= Palace of the Ayangburen, Ikorodu =

Palace of the King of Ikorodu

The Palace of Ayangburen in Ikorodu, Lagos. It is a monarch palace where the Oba is elected in as the king of the Ayangburen kingdom. There have been different monarchs who have been kings over the land but the most popular of them is The Ayangburen of Ikorodu, Oba Salaudeen Oyefusi (Oguntade II) Born on 8 July 1931, Oyefusi was installed Ayangburen of Ikorodu in September 1971. He died on Saturday at the age of 83, 2014.

After the death in 2024, the 8 kings Makers Lisa, Odofin, Solomade, Oponua, Apena, Oluwo, Losi and Aro; but Aro and Losi also joined their Ancestors after the death of Oyefusi in 2014. Oba Kabiru Adewale Shotobi as the new Ayangburen of Ikorodu, he was installed by the governor Babatunde Raji Fashola in 2014 as the 20th Ayangburen of Ikorudu.

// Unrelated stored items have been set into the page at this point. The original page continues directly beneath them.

(** The counters before the loop over the records. *)
Definition derive_init (processed coalesce_failed collector_failed : Z) : ExecutionCounters :=
  setattr (setattr (setattr ExecutionCounters0 f_rows_processed processed)
             f_rows_coalesce_failed coalesce_failed) f_collector_groups_failed collector_failed.

Lemma getattr_derive_init p cf cg f :
  getattr (derive_init p cf cg) f =
    match f with
    | f_rows_processed => p | f_rows_coalesce_failed => cf | f_collector_groups_failed => cg
    | _ => 0
    end.
Proof. by destruct f. Qed.

Lemma derive_counters_wf c' records p cf cg :
  0 <= p -> 0 <= cf -> 0 <= cg ->
  moved (derive_init p cf cg) c' (fun f => sum_over (record_delta f) records)
    (fun s => sum_over (record_dest s) records) ->
  subset_invariant c'.
Proof.
  intros Hp Hcf Hcg (M & _).
  assert (forall f, 0 <= sum_over (record_delta f) records) as Hs.
  { intros f. apply sum_over_nonneg, Forall_true. intros; apply record_delta_nonneg. }
  split.
  { intros f. rewrite M, getattr_derive_init. specialize (Hs f). destruct f; lia. }
  setoid_rewrite getattr_derive_init in M.
  pose proof (M f_rows_succeeded) as G1. pose proof (M f_rows_routed_success) as G2.
  pose proof (M f_rows_failed) as G3. pose proof (M f_rows_routed_failure) as G4.
  pose proof (M f_rows_quarantined) as G5. cbn in *. rewrite G1, G2, G3, G4, G5.
  split_and!; apply sum_over_le; intros t; pose proof (record_delta_subset t); lia.
Qed.

Lemma audit_derive_total tokens cf cg records id :
  Forall record_ok records -> 0 <= cf -> 0 <= cg -> id <> "" ->
  exists st c, derive_terminal_status_from_audit tokens cf cg records = Ok (st, c) /\
    moved (derive_init (count_distinct_source_rows_with_terminal_outcome tokens records) cf cg) c
      (fun f => sum_over (record_delta f) records) (fun s => sum_over (record_dest s) records) /\
    to_run_result c id st = Ok (run_result_args c id st).
Proof.
  intros Hok Hcf Hcg Hid. unfold derive_terminal_status_from_audit.
  set (p := count_distinct_source_rows_with_terminal_outcome tokens records).
  fold (derive_init p cf cg).
  destruct (derive_loop_moved records (derive_init p cf cg) Hok) as (c & E & M).
  assert (0 <= p) by (subst p; unfold count_distinct_source_rows_with_terminal_outcome; lia).
  pose proof (derive_counters_wf c records p cf cg ltac:(done) Hcf Hcg M) as Hwf.
  destruct (derived_accepted (run_result_args c id EMPTY)) as (st & Hd & _ & Hacc);
    [done|by apply subset_invariant_wf|].
  exists st, c. rewrite E. cbn. unfold derived_status in Hd. cbn in Hd. rewrite Hd. done.
Qed.

(** ** The live accumulator as a sum *)











Section live.
Variable sha256_hexdigest : string -> string.


End live.

(** ** The sink flush as a sum *)
Inductive divert_mode := to_failsink | discarded.
#[export] Instance divert_mode_eq_dec : EqDecision divert_mode.
Proof. solve_decision. Defined.


Definition reconcilable (k : pair_key) : bool :=
  match effect_of k with Some e => sink_reconcilable e | None => false end.





Lemma increments_guard c n l :
  (forall f, n * occurrences f l <= getattr c f) -> 0 <= n ->
  existsb (fun f => getattr c f <? n) l = false.
Proof.
  intros H Hn. apply not_true_iff_false. rewrite existsb_exists. intros (f & Hin & Hlt).
  apply Z.ltb_lt in Hlt. specialize (H f).
  assert (1 <= occurrences f l); [|nia].
  unfold occurrences. apply list_elem_of_In in Hin.
  assert (f ∈ filter (fun f' => f' = f) l) as Hf by (by apply list_elem_of_filter).
  destruct (filter (fun f' => f' = f) l); cbn; [by apply elem_of_nil in Hf|lia].
Qed.

(** A reconciliation that the counters can bear succeeds and moves them back. *)
Lemma reconcile_moved c s po n :
  reconcilable (po_outcome po, po_path po) = true -> 0 <= n ->
  (forall f, n * pair_delta (po_outcome po, po_path po) f <= getattr c f) ->
  n * b2z (pair_dest (po_outcome po, po_path po)) <= counter_get (ec_routed_destinations c) s ->
  positive_map (ec_routed_destinations c) ->
  exists c', reconcile_sink_write_diversions c s (Some po) n = (c', Ok tt) /\
    moved c c' (fun f => - (n * pair_delta (po_outcome po, po_path po) f))
      (fun s' => - (n * b2z (pair_dest (po_outcome po, po_path po) && (s == s')))).
Proof.
  unfold reconcilable, pair_delta, pair_dest, reconcile_sink_write_diversions.
  destruct (effect_of (po_outcome po, po_path po)) as [e|]; [|done]. intros Hr Hn Hf Hd Hpos.
  destruct (bool_decide_reflect (n = 0)) as [->|Hn0].
  { eexists; split; [done|]. apply moved_refl; intros; lia. }
  rewrite Hr. cbn [negb]. rewrite increments_guard by done.
  set (c1 := foldl _ _ _).
  assert (moved c c1 (fun f => - (n * occurrences f (increments e))) (fun _ => 0)) as M1.
  { subst c1. split_and!.
    - intros f. rewrite getattr_bumps. lia.
    - intros s'. rewrite destinations_bumps. lia.
    - by rewrite destinations_bumps. }
  destruct (counts_routed_destination e); cbn [andb b2z] in *.
  - destruct (Z.ltb_spec (counter_get (ec_routed_destinations c) s) n) as [Hlt|_]; [lia|].
    eexists; split; [done|].
    assert (ec_routed_destinations c1 = ec_routed_destinations c) as Hc1 by apply destinations_bumps.
    destruct (destination_subtract (ec_routed_destinations c) s n Hpos) as [P1 P2]; [lia|].
    split_and!.
    + intros f. rewrite getattr_set_destinations. apply M1.
    + intros s'. cbn [ec_routed_destinations set_destinations of_attrs]. rewrite Hc1, P2.
      destruct (s == s'); cbn; lia.
    + intros _. cbn [ec_routed_destinations set_destinations of_attrs]. by rewrite Hc1.
  - eexists; split; [done|]. eapply moved_ext; [exact M1|done|]. intros; cbn; lia.
Qed.


Section flush.
Variable cfg : sink_config.
(** Which tokens the sink write diverts, and how. *)
Variable divert : string -> TokenInfo -> option divert_mode.


























(** ** All sinks *)

#[local] Notation entry := (string * (TokenInfo * option PendingOutcome))%type.













End flush.

(** ** The agreement *)
Section agreement.
Variable sha256_hexdigest : string -> string.
Variable cfg : sink_config.
Variable divert : string -> TokenInfo -> option divert_mode.


















End agreement.



(** ** Properties *)






(** The audit derive cannot crash on records that the recorder accepts:
    for every set of persisted records without an ABANDONED one it returns a
    status and counters, and the [RunResult] constructor accepts that status
    with those counters. *)
Theorem audit_derive_accepted tokens cf cg records id :
  Forall record_ok records -> 0 <= cf -> 0 <= cg -> id <> "" ->
  exists st c, derive_terminal_status_from_audit tokens cf cg records = Ok (st, c) /\
    (forall f, getattr c f = getattr (derive_init (count_distinct_source_rows_with_terminal_outcome tokens records) cf cg) f
                 + sum_over (record_delta f) records) /\
    to_run_result c id st = Ok (run_result_args c id st).
Proof.
  intros Hok Hcf Hcg Hid. destruct (audit_derive_total tokens cf cg records id) as (st & c & E & M & R); [done..|].
  exists st, c. split_and!; [done|apply M|done].
Qed.

(** [n] rows of one pair, counted the way the accumulator counts them. *)
Fixpoint count_rows (e : TerminalPairCounterEffect) (sink : string) (n : nat) (c : ExecutionCounters)
  : ExecutionCounters :=
  match n with
  | O => c
  | S n =>
      let c := apply_counter_increments (count_rows e sink n c) e in
      if counts_routed_destination e
      then set_destinations c (counter_add (ec_routed_destinations c) sink 1) else c
  end.

Lemma count_rows_moved k e sink n c :
  effect_of k = Some e ->
  moved c (count_rows e sink n c) (fun f => Z.of_nat n * pair_delta k f)
    (fun s => Z.of_nat n * b2z (pair_dest k && (sink == s))).
Proof.
  intros He. induction n as [|n IH]; cbn [count_rows]; [apply moved_refl; intros; lia|].
  set (c1 := count_rows e sink n c) in *.
  assert (pair_dest k = counts_routed_destination e) as Hd by (unfold pair_dest; by rewrite He).
  rewrite Hd in *. destruct (counts_routed_destination e); cbn [andb] in *.
  - eapply moved_ext; [eapply moved_trans; [exact IH|eapply moved_trans; [by eapply moved_apply|apply moved_destination]]|..];
      intros; cbn; lia.
  - eapply moved_ext; [eapply moved_trans; [exact IH|by eapply moved_apply]|..]; intros; cbn; lia.
Qed.

(** Reconciliation is the exact inverse of counting: when [n] rows of a
    sink-bound pair were counted and the sink write diverts all [n], the
    reconciler restores the counters that were there before, including the
    absence of a destination key. *)
Theorem reconcile_undoes_counting c e po sink n :
  effect_of (po_outcome po, po_path po) = Some e -> sink_reconcilable e = true ->
  (forall f, 0 <= getattr c f) -> positive_map (ec_routed_destinations c) ->
  reconcile_sink_write_diversions (count_rows e sink n c) sink (Some po) (Z.of_nat n) = (c, Ok tt).
Proof.
  intros He Hr Hnn Hpos. destruct (count_rows_moved _ e sink n c He) as (Mf & Md & Mp).
  destruct (reconcile_moved (count_rows e sink n c) sink po (Z.of_nat n)) as (c' & E & Nf & Nd & Np).
  - unfold reconcilable. by rewrite He.
  - lia.
  - intros f. rewrite Mf. specialize (Hnn f). lia.
  - rewrite Md, (bool_decide_eq_true_2 (sink = sink)), andb_true_r by done.
    pose proof (positive_map_get _ sink Hpos). lia.
  - auto.
  - rewrite E. f_equal. apply counters_ext.
    + intros f. rewrite Nf, Mf. lia.
    + apply positive_map_ext; [auto|done|]. intros s. rewrite Nd, Md. lia.
Qed.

== Oba Kabiru Adewale Shotobi ==
Oba Kabiru Adewale Shotobi born in February 1954. Became the Ayangburen of Ikorodu in December 2014. He became the 20th king of Ikorodu after the death of Oba Salaudeen Oyefusi on 2 August 2014.

He was installed by the then governor of Lagos State Babatunde Fashola. He was elected by the 8 king marker out of the 24 prince who were eligible to be the Ayangburen.